TASK GOAL:
Go through the following data and transcribe exactly the stretch of lines from the one holding "specialize (Hlow Hx)." to the one holding "destruct (digits_value _ 20", both included.
(Beginning of INFORMATION GIVEN)
(* ===== verification/Numbers.v ===== *)
(** * Text of numbers, and trimming

    The decimal text of an integer, as [format!] writes it, [str::parse::<u64>] and
    [str::trim]. *)

From S2P Require Import Prelude Cbor Paths Schema.

(** [str::parse::<u64>]: an optional plus sign and at least one digit, in range. *)
Definition digit_value (b : byte) : option Z :=
  let d := bZ b - 48 in if (0 <=? d) && (d <=? 9) then Some d else None.
Definition parse_digit (acc : option Z) (b : byte) : option Z :=
  n ← acc; d ← digit_value b; if n * 10 + d <=? u64_max then Some (n * 10 + d) else None.
Definition parse_u64 (s : string) : option Z :=
  let digits := match str_bytes s with x2b :: rest => rest | bytes => bytes end in
  if bool_decide (digits = []) then None else fold_left parse_digit digits (Some 0).
(** The encodings of the characters with the property White_Space. *)
Definition WHITESPACE : list (list byte) :=
  map (fun b => [b]) [x09; x0a; x0b; x0c; x0d; x20]
  ++ [[xc2; x85]; [xc2; xa0]; [xe1; x9a; x80]; [xe2; x80; xa8]; [xe2; x80; xa9]; [xe2; x80; xaf]; [xe2; x81; x9f]; [xe3; x80; x80]]
  ++ map (fun b => [xe2; x80; b]) [x80; x81; x82; x83; x84; x85; x86; x87; x88; x89; x8a].
Definition strip_one (spaces : list (list byte)) (bs : list byte) : option (list byte) :=
  fold_left (fun found space => match found with Some _ => found | None => strip_prefix_bytes space bs end) spaces None.
(** Every turn removes a byte. *)
Fixpoint strip_spaces (fuel : nat) (spaces : list (list byte)) (bs : list byte) : list byte :=
  match fuel with
  | O => bs
  | S fuel => match strip_one spaces bs with Some rest => strip_spaces fuel spaces rest | None => bs end
  end.
(** [str::trim] *)
Definition trim (s : string) : string :=
  let bs := str_bytes s in
  let bs := strip_spaces (length bs) WHITESPACE bs in
  str_of_bytes (reverse (strip_spaces (length bs) (map reverse WHITESPACE) (reverse bs))).

(** ** Facts *)

Definition digit_range (b : byte) : Prop := 48 <= bZ b <= 57.

Lemma digit_byte n : 0 <= n < 10 -> bZ (byte_of_Z (48 + n)) = 48 + n.
Proof. intros Hn. rewrite bZ_byte_of. apply Z.mod_small. lia. Qed.

Lemma decimal_digits_app fuel n acc : decimal_digits fuel n acc = decimal_digits fuel n [] ++ acc.
Proof.
  revert n acc. induction fuel as [|fuel IH]; intros n acc; cbn [decimal_digits]; [done|].
  destruct (n <? 10); [done|]. rewrite IH, (IH _ [_]). by rewrite <- app_assoc.
Qed.

Lemma decimal_digits_are fuel n : Forall digit_range (decimal_digits fuel n []).
Proof.
  revert n. induction fuel as [|fuel IH]; intros n; cbn [decimal_digits]; [constructor|].
  assert (digit_range (byte_of_Z (48 + n mod 10))).
  { unfold digit_range. pose proof (Z.mod_pos_bound n 10 eq_refl). rewrite digit_byte by done. lia. }
  destruct (n <? 10); [by constructor|]. rewrite decimal_digits_app. apply Forall_app. split; [apply IH|by constructor].
Qed.
Lemma decimal_are n : 0 <= n -> Forall digit_range (decimal n). Proof. intros _. apply decimal_digits_are. Qed.

Lemma parse_digit_ok a n : 0 <= n < 10 -> a * 10 + n <= u64_max ->
  parse_digit (Some a) (byte_of_Z (48 + n)) = Some (a * 10 + n).
Proof.
  intros Hn Ha. unfold parse_digit, digit_value. cbn [mbind option_bind]. rewrite digit_byte by done.
  replace (48 + n - 48) with n by lia. rewrite (proj2 (Z.leb_le 0 n)), (proj2 (Z.leb_le n 9)) by lia. cbn [andb].
  cbn [mbind option_bind]. by rewrite (proj2 (Z.leb_le _ _)).
Qed.

Lemma parse_digits fuel n :
  (0 < fuel)%nat -> 0 <= n <= u64_max -> n < 10 ^ Z.of_nat fuel ->
  fold_left parse_digit (decimal_digits fuel n []) (Some 0) = Some n.
Proof.
  revert n. induction fuel as [|fuel IH]; intros n Hf Hn Hp; [lia|]. cbn [decimal_digits].
  destruct (Z.ltb_spec n 10).
  - rewrite Z.mod_small by lia. cbn [fold_left]. rewrite parse_digit_ok by lia. f_equal.
  - rewrite decimal_digits_app, fold_left_app. rewrite Nat2Z.inj_succ, Z.pow_succ_r in Hp by lia.
    destruct fuel as [|fuel]; [change (10 ^ Z.of_nat 0) with 1 in Hp; lia|].
    rewrite IH; [|lia|split; zmod|apply Z.div_lt_upper_bound; lia]. cbn [fold_left].
    pose proof (Z.mod_pos_bound n 10 eq_refl). pose proof (Z.div_mod n 10 ltac:(lia)).
    rewrite parse_digit_ok by lia. f_equal. lia.
Qed.

Lemma digits_not_nil fuel n : decimal_digits (S fuel) n [] <> [].
Proof.
  cbn [decimal_digits]. destruct (n <? 10); [done|]. rewrite decimal_digits_app. by intros [_ E]%app_eq_nil.
Qed.
Lemma decimal_digits_length fuel w n :
  (w <= fuel)%nat -> 0 <= n < 10 ^ Z.of_nat w -> (0 < w)%nat -> (length (decimal_digits fuel n []) <= w)%nat.
Proof.
  revert w n. induction fuel as [|fuel IH]; intros w n Hw Hn H0; cbn [decimal_digits]; [cbn; lia|].
  destruct (Z.ltb_spec n 10); [cbn; lia|]. rewrite decimal_digits_app, length_app. cbn [length].
  destruct w as [|[|w]]; [lia|change (10 ^ Z.of_nat 1) with 10 in Hn; lia|].
  assert (length (decimal_digits fuel (n / 10) []) <= S w)%nat; [|lia]. apply IH; [lia| |lia].
  rewrite (Nat2Z.inj_succ (S w)), Z.pow_succ_r in Hn by lia. split; [zmod|]. apply Z.div_lt_upper_bound; lia.
Qed.

Lemma decimal_length w n : (0 < w <= 20)%nat -> 0 <= n < 10 ^ Z.of_nat w -> (length (decimal n) <= w)%nat.
Proof. intros Hw Hn. apply decimal_digits_length; [lia|done|lia]. Qed.
Lemma decimal_digits_head fuel n : 0 < n < 10 ^ Z.of_nat fuel ->
  exists b bs, decimal_digits fuel n [] = b :: bs /\ b <> x30.
Proof.
  revert n. induction fuel as [|fuel IH]; intros n Hn; [change (10 ^ Z.of_nat 0) with 1 in Hn; lia|]. cbn [decimal_digits].
  destruct (Z.ltb_spec n 10) as [H|H].
  - exists (byte_of_Z (48 + n mod 10)), []. split; [done|]. intros E. apply (f_equal bZ) in E.
    rewrite Z.mod_small, digit_byte in E by lia. change (bZ x30) with 48 in E. lia.
  - rewrite Nat2Z.inj_succ, Z.pow_succ_r in Hn by lia. destruct (IH (n / 10)) as (b & bs & E & Hb).
    { split; [zmod|apply Z.div_lt_upper_bound; lia]. }
    rewrite decimal_digits_app, E. by exists b, (bs ++ [byte_of_Z (48 + n mod 10)]).
Qed.
Lemma decimal_cons n : 0 <= n -> exists b bs, decimal n = b :: bs /\ digit_range b.
Proof.
  intros Hn. pose proof (decimal_are n Hn) as H. pose proof (digits_not_nil 19 n) as Hne. fold (decimal n) in Hne.
  destruct (decimal n) as [|b bs]; [done|]. apply Forall_cons in H as [H _]. eauto.
Qed.

Lemma parse_decimal n : 0 <= n <= u64_max -> parse_u64 (str_of_bytes (decimal n)) = Some n.
Proof.
  intros Hn. unfold parse_u64. rewrite str_bytes_of_bytes. destruct (decimal_cons n) as (b & bs & E & Hb); [lia|].
  assert (match decimal n with x2b :: rest => rest | bytes => bytes end = decimal n) as ->.
  { rewrite E. destruct b; try done. by unfold digit_range in Hb; cbn in Hb; lia. }
  rewrite bool_decide_false by (by rewrite E). apply parse_digits; [lia|done|]. unfold u64_max in Hn. lia.
Qed.

Lemma parse_range s n : parse_u64 s = Some n -> 0 <= n <= u64_max.
Proof.
  unfold parse_u64. case_bool_decide; [done|]. clear.
  set (bs := match str_bytes s with x2b :: rest => rest | bytes => bytes end). clearbody bs.
  assert (forall a, (forall k, a = Some k -> 0 <= k <= u64_max) ->
    fold_left parse_digit bs a = Some n -> 0 <= n <= u64_max) as H; [|apply H; by intros k [= <-]].
  induction bs as [|b bs IH]; intros a Ha; cbn [fold_left]; [by apply Ha|]. apply IH. intros k Hk.
  unfold parse_digit in Hk. apply bind_Some in Hk as (m & Hm & Hk). apply bind_Some in Hk as (d & Hd & Hk).
  apply Ha in Hm. unfold digit_value in Hd. destruct (_ && _) eqn:E in Hd; [|done]. injection Hd as <-.
  bool_to_prop. destruct (Z.leb_spec (m * 10 + (bZ b - 48)) u64_max); [|done]. injection Hk as <-. lia.
Qed.


(** A text of digits without a leading zero is the decimal text of its value. *)
Definition no_leading_zero (bs : list byte) : Prop := forall bs', bs = x30 :: bs' -> bs' = [].

Lemma digit_value_range b : digit_range b -> digit_value b = Some (bZ b - 48).
Proof.
  unfold digit_range, digit_value. intros Hb. by rewrite (proj2 (Z.leb_le _ _)), (proj2 (Z.leb_le _ _)) by lia.
Qed.
Lemma digits_value bs fuel n :
  Forall digit_range bs -> no_leading_zero bs -> bs <> [] -> (length bs <= fuel)%nat ->
  fold_left parse_digit bs (Some 0) = Some n ->
  decimal_digits fuel n [] = bs /\ (bs <> [x30] -> 10 ^ (len bs - 1) <= n).
Proof.
  revert fuel n. induction bs as [|b bs IH] using rev_ind; intros fuel n Hr Hz Hne Hf H; [done|].
  apply Forall_app in Hr as [Hr [Hb _]%Forall_cons]. rewrite length_app in Hf. cbn [length] in Hf.
  rewrite fold_left_app in H. cbn [fold_left] in H. unfold parse_digit in H at 1. apply bind_Some in H as (m & Hm & H).
  rewrite digit_value_range in H by done. cbn [mbind option_bind] in H.
  destruct (_ <=? _) in H; [|done]. injection H as <-. unfold digit_range in Hb.
  destruct fuel as [|fuel]; [lia|]. cbn [decimal_digits]. destruct (decide (bs = [])) as [->|Hbs].
  - injection Hm as <-. change (0 * 10) with 0. rewrite (proj2 (Z.ltb_lt _ _)), Z.mod_small by lia.
    replace (48 + (0 + (bZ b - 48))) with (bZ b) by lia. rewrite byte_of_bZ. split; [done|]. intros Hx. change (10 ^ (len ([] ++ [b]) - 1)) with 1.
    destruct (decide (bZ b = 48)) as [E|]; [|lia]. destruct Hx. cbn. f_equal. by apply bZ_inj.
  - assert (bs <> [x30]) as Hnz.
    { intros ->. specialize (Hz [b] eq_refl). done. }
    destruct (IH fuel m) as [E Hlow]; [done| |done|lia|done|].
    { intros bs' ->. specialize (Hz (bs' ++ [b]) eq_refl). by destruct bs'. }
    specialize (Hlow Hnz). assert (1 <= m).
    { destruct bs; [done|]. rewrite len_cons in Hlow. pose proof (len_nonneg bs).
      pose proof (Z.pow_pos_nonneg 10 (1 + len bs - 1) ltac:(lia) ltac:(lia)). lia. }
    rewrite (proj2 (Z.ltb_ge _ _)) by lia.
    replace ((m * 10 + (bZ b - 48)) / 10) with m by (rewrite Z.div_add_l, Z.div_small by lia; lia).
    replace ((m * 10 + (bZ b - 48)) mod 10) with (bZ b - 48) by (rewrite Z.add_comm, Z.mod_add, Z.mod_small by lia; lia).
    rewrite decimal_digits_app, E. replace (48 + (bZ b - 48)) with (bZ b) by lia. rewrite byte_of_bZ. split; [done|]. intros _.
    rewrite len_app. change (len [b]) with 1. replace (len bs + 1 - 1) with (Z.succ (len bs - 1)) by lia.
    destruct bs; [done|]. rewrite len_cons in *. pose proof (len_nonneg bs). rewrite Z.pow_succ_r by lia. lia.
Qed.

Lemma parse_canonical s n :
  Forall digit_range (str_bytes s) -> no_leading_zero (str_bytes s) -> parse_u64 s = Some n ->
  s = str_of_bytes (decimal n).
Proof.
  intros Hr Hz H. pose proof (parse_range _ _ H) as Hn. unfold parse_u64 in H.
  assert (match str_bytes s with x2b :: rest => rest | bytes => bytes end = str_bytes s) as E.
  { destruct (str_bytes s) as [|b bs]; [done|]. apply Forall_cons in Hr as [Hb _]. unfold digit_range in Hb.
    destruct b; try done; cbn in Hb; lia. }
  rewrite E in H. case_bool_decide as Hne; [done|].
  destruct (digits_value _ (length (str_bytes s)) _ Hr Hz Hne (Nat.le_refl _) H) as [_ Hlow].
  assert (length (str_bytes s) <= 20)%nat as Hl.
  { destruct (decide (str_bytes s = [x30])) as [->|Hx]; [cbn; lia|]. specialize (Hlow Hx).
    destruct (Nat.le_gt_cases (length (str_bytes s)) 20) as [|Hgt]; [done|].
    assert (10 ^ 20 <= 10 ^ (len (str_bytes s) - 1)) by (apply Z.pow_le_mono_r; unfold len; lia).
    unfold u64_max in Hn. change (10 ^ 20) with 100000000000000000000 in *. lia. }
  destruct (digits_value _ 20 _ Hr Hz Hne Hl H) as [Ed _]. unfold decimal. by rewrite Ed, str_of_str_bytes.
Qed.
Lemma digit_rangeP b : Prelude.is_digit b = true <-> digit_range b.
Proof. unfold Prelude.is_digit, digit_range. rewrite andb_true_iff, !Z.leb_le. lia. Qed.

Lemma decimal_no_leading_zero n : 0 <= n <= u64_max -> no_leading_zero (decimal n).
Proof.
  intros Hn bs E. destruct (decide (n = 0)) as [->|Hz]; [by injection E|].
  destruct (decimal_digits_head 20 n) as (b & bs' & E' & Hb); [unfold u64_max in Hn; lia|].
  unfold decimal in E. rewrite E' in E. by injection E as -> _.
Qed.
(End of INFORMATION GIVEN)
ANSWER SECTION:
  { destruct (decide (str_bytes s = [x30])) as [->|Hx]; [cbn; lia|]. specialize (Hlow Hx).
    destruct (Nat.le_gt_cases (length (str_bytes s)) 20) as [|Hgt]; [done|].
    assert (10 ^ 20 <= 10 ^ (len (str_bytes s) - 1)) by (apply Z.pow_le_mono_r; unfold len; lia).
    unfold u64_max in Hn. change (10 ^ 20) with 100000000000000000000 in *. lia. }
  destruct (digits_value _ 20 _ Hr Hz Hne Hl H) as [Ed _]. unfold decimal. by rewrite Ed, str_of_str_bytes.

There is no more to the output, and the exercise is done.